Inilah penjelasan ilmiah tentang bagaimana karma leluhur bisa menurun hingga beberapa generasi. Konsep karma sebenarnya datang dari agama-agama kuno yang ada di dunia, seperti Hindu, Buddha, dan juga kepercayaan kuno Jawa. Karma sendiri banyak diartikan sebagai buah dari perbuatan manusia, dan karma yang terjadi tergantung pada mindset atau pikiran manusia. Jika manusia berpikiran positif, ia cenderung melakukan hal-hal positif, dan ini akan menarik karma baik ke dalam kehidupannya. Demikian juga sebaliknya, jika seseorang berpikiran negatif, maka ia juga cenderung berbuat negatif dan menarik karma buruk ke dalam kehidupannya.

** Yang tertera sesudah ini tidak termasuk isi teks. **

(* ===== verification/Load.v ===== *)
(** * The load generator's transports and their accounts

    [src/generator.py]: the counters of [Stats], the latency [Reservoir], the websocket
    worker with its outstanding frames, the HTTP runner with its bounded queue and its
    retries, and the restarts of [supervise]. *)
From stdpp Require Import sorting.
From S2P Require Import Prelude Floats Sizes Text Json JsonRef Protocol Ingest Motion Fleet.

(** ** Reservoir and percentiles *)

Record Reservoir {R : Type} := mkReservoir { capacity : nat; count : nat; values : list float64; res_rng : R }.
Arguments Reservoir : clear implicits.
Arguments mkReservoir {R}.

Section reservoir.
Context `{Random}.

Definition new_reservoir (capacity : nat) (r : rng) : Reservoir rng := mkReservoir capacity 0 [] r.

Definition observe (value : float64) (v : Reservoir rng) : Reservoir rng :=
  let n := S (count v) in
  if (length (values v) <? capacity v)%nat
  then mkReservoir (capacity v) n (values v ++ [value]) (res_rng v)
  else let '(index, r) := randrange (Z.of_nat n) (res_rng v) in
       mkReservoir (capacity v) n
         (if index <? Z.of_nat (capacity v) then <[Z.to_nat index := value]> (values v) else values v) r.
End reservoir.

#[export] Instance fleb_dec x y : Decision (fleb x y = true) := decide (fleb x y = true).

(** [math.ceil(x)]. *)
Definition ceil (x : float64) : res Z := let! n := floor (fneg x) in Ok (- n).

Definition percentile (values : list float64) (q : float64) : res (option float64) :=
  match values with
  | [] => Ok None
  | _ =>
      let ordered := merge_sort (λ x y, fleb x y = true) values in
      let! top := float_of_int (Z.of_nat (length ordered) - 1) in
      let position := fmul top q in
      let! lower := floor position in
      let! upper := ceil position in
      let! low := nth_of ordered (Z.to_nat lower) in
      if lower =? upper then Ok (Some low)
      else
        let! l := float_of_int lower in
        let weight := fsub position l in
        let! high := nth_of ordered (Z.to_nat upper) in
        Ok (Some (fadd (fmul low (fsub (flit 1) weight)) (fmul high weight)))
  end.

(** ** Stats *)

Record Stats {R : Type} := mkStats {
  started_at : float64;
  produced : Z; sent : Z; accepted : Z; rejected : Z; dropped : Z;
  failures : Z; reconnects : Z; throttles : Z; in_flight : Z; queued : Z;
  latency : Reservoir R; window_at : float64; window_sent : Z
}.
Arguments Stats : clear implicits.
Arguments mkStats {R}.

Definition LATENCY_SAMPLES : nat := 4096.
Definition new_stats `{Random} (r : rng) (started : float64) : Stats rng :=
  mkStats started 0 0 0 0 0 0 0 0 0 0 (new_reservoir LATENCY_SAMPLES r) started 0.

(** The counters one event moves. *)
Record Delta := mkDelta {
  d_produced : Z; d_sent : Z; d_accepted : Z; d_rejected : Z; d_dropped : Z;
  d_failures : Z; d_reconnects : Z; d_throttles : Z; d_in_flight : Z }.
Definition no_change : Delta := mkDelta 0 0 0 0 0 0 0 0 0.
Definition bump {R} (d : Delta) (s : Stats R) : Stats R :=
  mkStats (started_at s) (produced s + d_produced d) (sent s + d_sent d) (accepted s + d_accepted d)
    (rejected s + d_rejected d) (dropped s + d_dropped d) (failures s + d_failures d)
    (reconnects s + d_reconnects d) (throttles s + d_throttles d) (in_flight s + d_in_flight d)
    (queued s) (latency s) (window_at s) (window_sent s).
Definition set_queued {R} (n : Z) (s : Stats R) : Stats R :=
  mkStats (started_at s) (produced s) (sent s) (accepted s) (rejected s) (dropped s) (failures s)
    (reconnects s) (throttles s) (in_flight s) n (latency s) (window_at s) (window_sent s).
Definition time_latency `{Random} (ms : float64) (s : Stats rng) : Stats rng :=
  mkStats (started_at s) (produced s) (sent s) (accepted s) (rejected s) (dropped s) (failures s)
    (reconnects s) (throttles s) (in_flight s) (queued s) (observe ms (latency s)) (window_at s) (window_sent s).

Definition add_produced (n : Z) : Delta := mkDelta n 0 0 0 0 0 0 0 0.
Definition add_sent (n : Z) : Delta := mkDelta 0 n 0 0 0 0 0 0 0.
Definition add_accepted (n : Z) : Delta := mkDelta 0 0 n 0 0 0 0 0 0.
Definition add_rejected (n : Z) : Delta := mkDelta 0 0 0 n 0 0 0 0 0.
Definition add_dropped (n : Z) : Delta := mkDelta 0 0 0 0 n 0 0 0 0.
Definition one_failure : Delta := mkDelta 0 0 0 0 0 1 0 0 0.
Definition one_reconnect : Delta := mkDelta 0 0 0 0 0 0 1 0 0.
Definition one_throttle : Delta := mkDelta 0 0 0 0 0 0 0 1 0.
Definition add_in_flight (n : Z) : Delta := mkDelta 0 0 0 0 0 0 0 0 n.

(** The rates of [Stats.snapshot] and the new window; the counters are copied. *)
Record Rates := mkRates { sent_per_s : float64; produced_per_s : float64; window_per_s : float64 }.
Definition TINY : float64 := fdec 1 (10 ^ 9).
Definition snapshot {R} (now : float64) (s : Stats R) : res (Rates * Stats R) :=
  let elapsed := fmax (fsub now (started_at s)) TINY in
  let window := fmax (fsub now (window_at s)) TINY in
  let! w := float_of_int (sent s - window_sent s) in
  let s' := mkStats (started_at s) (produced s) (sent s) (accepted s) (rejected s) (dropped s) (failures s)
              (reconnects s) (throttles s) (in_flight s) (queued s) (latency s) now (sent s) in
  let! n := float_of_int (sent s) in
  let! a := fdiv n elapsed in
  let! p := float_of_int (produced s) in
  let! b := fdiv p elapsed in
  let! c := fdiv w window in
  Ok (mkRates a b c, s').

(** ** Retry helpers *)

Definition RETRY_AFTER_MAX_S : float64 := flit 30.
Definition RECONNECT_BASE_S : float64 := fdec 5 10.
Definition RECONNECT_MAX_S : float64 := flit 30.

(** [int(text)], and [(parsedate_to_datetime(text) - now).total_seconds()], [None] when they
    raise [ValueError] or [TypeError]. *)
Definition parse_retry_after (strip : string → string) (int_of_str : string → option Z)
    (seconds_until : string → option float64) (value : option string) : res (option float64) :=
  match value with
  | None | Some "" => Ok None
  | Some value =>
      let raw := strip value in
      match int_of_str raw with
      | Some n => let! x := float_of_int n in Ok (Some (fmax x (flit 0)))
      | None => match seconds_until raw with
                | None => Ok None
                | Some secs => Ok (Some (fmax secs (flit 0)))
                end
      end
  end.

Definition retry_pause (retry_after : option float64) (fallback : float64) : float64 :=
  fmin (default fallback retry_after) RETRY_AFTER_MAX_S.

(** The back-off of [_session], [_post] and [supervise] after one more failure. *)
Definition next_backoff (delay : float64) : float64 := fmin (fmul delay (flit 2)) RECONNECT_MAX_S.

(** ** The websocket worker *)

Definition PENDING_ACKS_MAX : nat := 1024.

(** A tick's reports on their way: the frame inside [await socket.send], those behind it,
    and how many reports have not been delivered. *)
Record Sending := mkSending { current : list Report; waiting : list (list Report); undelivered : nat }.

Record Worker {R : Type} := mkWorker {
  w_stats : Stats R;
  pending : gmap Z (float64 * nat);
  pause_until : float64;
  w_seq : Z;
  connected_once : bool;
  sending : option Sending
}.
Arguments Worker : clear implicits.
Arguments mkWorker {R}.

Section worker.
Context `{Random}.
Implicit Types w : Worker rng.

Definition with_stats (s : Stats rng) w : Worker rng :=
  mkWorker s (pending w) (pause_until w) (w_seq w) (connected_once w) (sending w).
Definition with_pending (p : gmap Z (float64 * nat)) w : Worker rng :=
  mkWorker (w_stats w) p (pause_until w) (w_seq w) (connected_once w) (sending w).
Definition with_sending (x : option Sending) w : Worker rng :=
  mkWorker (w_stats w) (pending w) (pause_until w) (w_seq w) (connected_once w) x.
Definition with_pause (t : float64) w : Worker rng :=
  mkWorker (w_stats w) (pending w) t (w_seq w) (connected_once w) (sending w).
Definition note (d : Delta) w : Worker rng := with_stats (bump d (w_stats w)) w.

Demikian pula, jika mindset seseorang dipenuhi oleh pikiran-pikiran traumatik, ini akan menarik lebih banyak kejadian traumatik ke dalam hidup. Celakanya, karena ini bisa diwariskan ke generasi-generasi selanjutnya. Ketika kita membicarakan karma leluhur, maka konsepnya kebanyakan merujuk kepada karma buruk yang menurun hingga beberapa generasi berikutnya. Terkadang, leluhur juga disebut sebagai kutuk leluhur karena ia berlangsung selama beberapa generasi, bahkan ketika keturunannya tidak ikut terlibat dalam peristiwa buruk tersebut. Mereka tetap bisa membawa dan mengekspresikan karma tersebut dalam kehidupan sehari-hari.

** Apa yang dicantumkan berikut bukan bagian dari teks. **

Lemma every_nonempty i n (l : list A) : (i < length l)%nat → every i n l ≠ [].
Proof.
  revert i. induction l as [|x l IH]; intros i Hi; cbn in *; [lia|]. destruct i; [done|]. apply IH. lia.
Qed.
End slices.

(** ** Properties *)

(** a run is configured consistently. Whatever the flags and the environment are, a
    configuration that is accepted has devices, connections between one and the number of
    devices, and a request size between one and the server's limit; so no request of the
    HTTP transport and no frame of the websocket transport carries more reports than
    [max_batch], and a request size somebody asked for is refused rather than reduced. *)
Lemma config_consistent int_of_str float_of_str repr args env c :
  parse_config int_of_str float_of_str repr args env = inr c →
  1 ≤ devices c ∧ 1 ≤ connections c ≤ devices c ∧ 1 ≤ batch_size c ≤ max_batch c ∧ ingest_key c ≠ "" ∧
  fleb (interval c) (flit 0) = false ∧
  (∀ asked, a_batch_size args = Some asked → batch_size c = asked) ∧
  (∀ now fuel b, size b = Z.to_nat (batch_size c) → (length (reports b) ≤ fuel)%nat →
     Forall (λ l, Z.of_nat (length l) ≤ max_batch c) (drain_ready fuel now b).1) ∧
  ∀ (l : list Report), Forall (λ frame, Z.of_nat (length frame) ≤ max_batch c) (chunked l (Z.to_nat (max_batch c))).
Proof.
  intros H. destruct (config_bounds _ _ _ _ _ _ H) as (H1 & H2 & H3 & H4 & H5 & H6).
  split_and!; try done; try lia.
  - intros now fuel b Hs Hf. pose proof (batches_drain now b fuel ltac:(lia) Hf) as Hd.
    destruct (drain_ready fuel now b) as [batches b']. destruct Hd as (_ & _ & Hd & _). cbn.
    eapply Forall_impl; [exact Hd|]. intros l Hl. cbn in Hl. lia.
  - intros l. eapply Forall_impl; [apply Load.chunked_sizes|]. intros x Hx. cbn in Hx. lia.
Qed.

Bagaimana karma leluhur itu bisa menurun? Beginilah penjelasan ilmiahnya. Sebenarnya, karma itu ada dua macam: karma baik dan karma buruk. Keduanya ini sama-sama menurun. Karma baik bisa berupa kebijaksanaan, reputasi leluhur yang baik, bakat, dan ilmu leluhur yang diwariskan melalui DNA. Sementara itu, karma buruk bisa berupa pola-pola destruktif yang terus terulang dalam keluarga, seperti perceraian berulang, KDRT berulang, perselingkuhan, dan terus lahirnya anak-anak dengan kepribadian buruk.

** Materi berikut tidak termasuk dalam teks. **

(* ===== verification/Zones.v ===== *)
(** * Geozones (src/geotrack/db/repositories/geozones.py and the handlers of
    src/geotrack/api/routes/geozones.py)

    Zones live in the database of the batch statement. A repository call is one
    statement or two inside the request's transaction; a handler that raises commits
    nothing. Pydantic has validated the bodies; timestamps are microseconds. *)
From stdpp Require Import sorting.
From S2P Require Import Prelude Floats Text Json JsonRef Keys Codec Ingest Batch Devices.

(** The accounts and the tables. *)
Record Store := mkStore { users : gset Z; tables : Db }.

Record GeozoneCreate := mkCreate {
  p_name : string; p_latitude : float64; p_longitude : float64; p_radius_m : float64;
  p_color : option string; p_on_enter : bool; p_on_exit : bool; p_dwell : option Z }.

(** A partial update: an absent key is [None], a null [Some None]. *)
Record GeozonePatch := mkPatch {
  c_name : option (option string); c_latitude : option (option float64);
  c_longitude : option (option float64); c_radius_m : option (option float64);
  c_color : option (option string); c_on_enter : option (option bool);
  c_on_exit : option (option bool); c_dwell : option (option Z) }.
Definition no_changes : GeozonePatch := mkPatch None None None None None None None None.

#[export] Instance GeozonePatch_eq_dec : EqDecision GeozonePatch.
Proof. solve_decision. Defined.

Record GeozoneOut := mkZoneOut {
  o_id : Z; o_name : string; o_color : string; o_latitude : float64; o_longitude : float64;
  o_radius_m : float64; o_on_enter : bool; o_on_exit : bool; o_dwell : option Z;
  o_version : Z; o_created_at : Z; o_updated_at : Z }.

(** [_zone]: the projected columns of a row. *)
Definition zone_out (zid : Z) (z : Geozone) : GeozoneOut :=
  mkZoneOut zid (zone_name z) (color z) (center z).1 (center z).2 (radius_m z) (alert_on_enter z)
    (alert_on_exit z) (dwell_alert_interval_s z) (version z) (zone_created_at z) (zone_updated_at z).

Definition ZONE_PALETTE : list string :=
  ["#3fb1ff"; "#ff4d4f"; "#38d39f"; "#ffb020"; "#b980ff"; "#ff7ab6"; "#4ddbd0"; "#f2f26b"].
Definition default_zone_color (index : nat) : string :=
  default "" (ZONE_PALETTE !! (index mod length ZONE_PALETTE)%nat).

Definition set_zones (zs : gmap Z Geozone) (db : Db) : Db :=
  mkDb zs (device_positions db) (zone_presence db) (alerts db) (alerts_identity db) (location_history db).

(** ** The repository *)

Definition zones_of (user : Z) (db : Db) : gmap Z Geozone :=
  filter (λ kz : Z * Geozone, zone_user kz.2 = user) (geozones db).

Definition count_for_user (user : Z) (db : Db) : nat := size (zones_of user db).

(** [ORDER BY created_at, id]. *)
Definition zone_le (a b : Z * Geozone) : Prop :=
  zone_created_at a.2 < zone_created_at b.2 ∨ (zone_created_at a.2 = zone_created_at b.2 ∧ a.1 ≤ b.1).
#[export] Instance zone_le_dec a b : Decision (zone_le a b).
Proof. unfold zone_le. apply _. Defined.
Definition list_for_user (user : Z) (limit offset : nat) (db : Db) : list GeozoneOut :=
  (λ kz, zone_out kz.1 kz.2) <$>
    take limit (drop offset (merge_sort zone_le (map_to_list (zones_of user db)))).

(** [WHERE id = :id AND user_id = :user_id]. *)
Definition row_for (zid user : Z) (db : Db) : option Geozone :=
  match geozones db !! zid with
  | Some z => if decide (zone_user z = user) then Some z else None
  | None => None
  end.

Bagaimana sebuah karma buruk bisa menurun kepada anak? Dalam psikologi, ada sebuah penelitian yang erat kaitannya dengan fenomena karma leluhur ini, yakni fenomena intergenerational trauma atau trauma antar generasi. Trauma antar generasi ini sifatnya menurun dan dimulai ketika leluhur kita mengalami kejadian traumatis yang terekam oleh DNA-nya dan diturunkan hingga generasi-generasi selanjutnya. Dalam DNA kita, diperkirakan ada lebih dari 25.000 gen yang terus aktif menentukan bagaimana bentuk tubuh kita, warna rambut kita, tinggi badan kita, hingga jenis penyakit apa yang bisa muncul semasa hidup, termasuk juga menginstruksikan tubuh untuk memproduksi antibodi guna melawan penyakit-penyakit yang kita derita.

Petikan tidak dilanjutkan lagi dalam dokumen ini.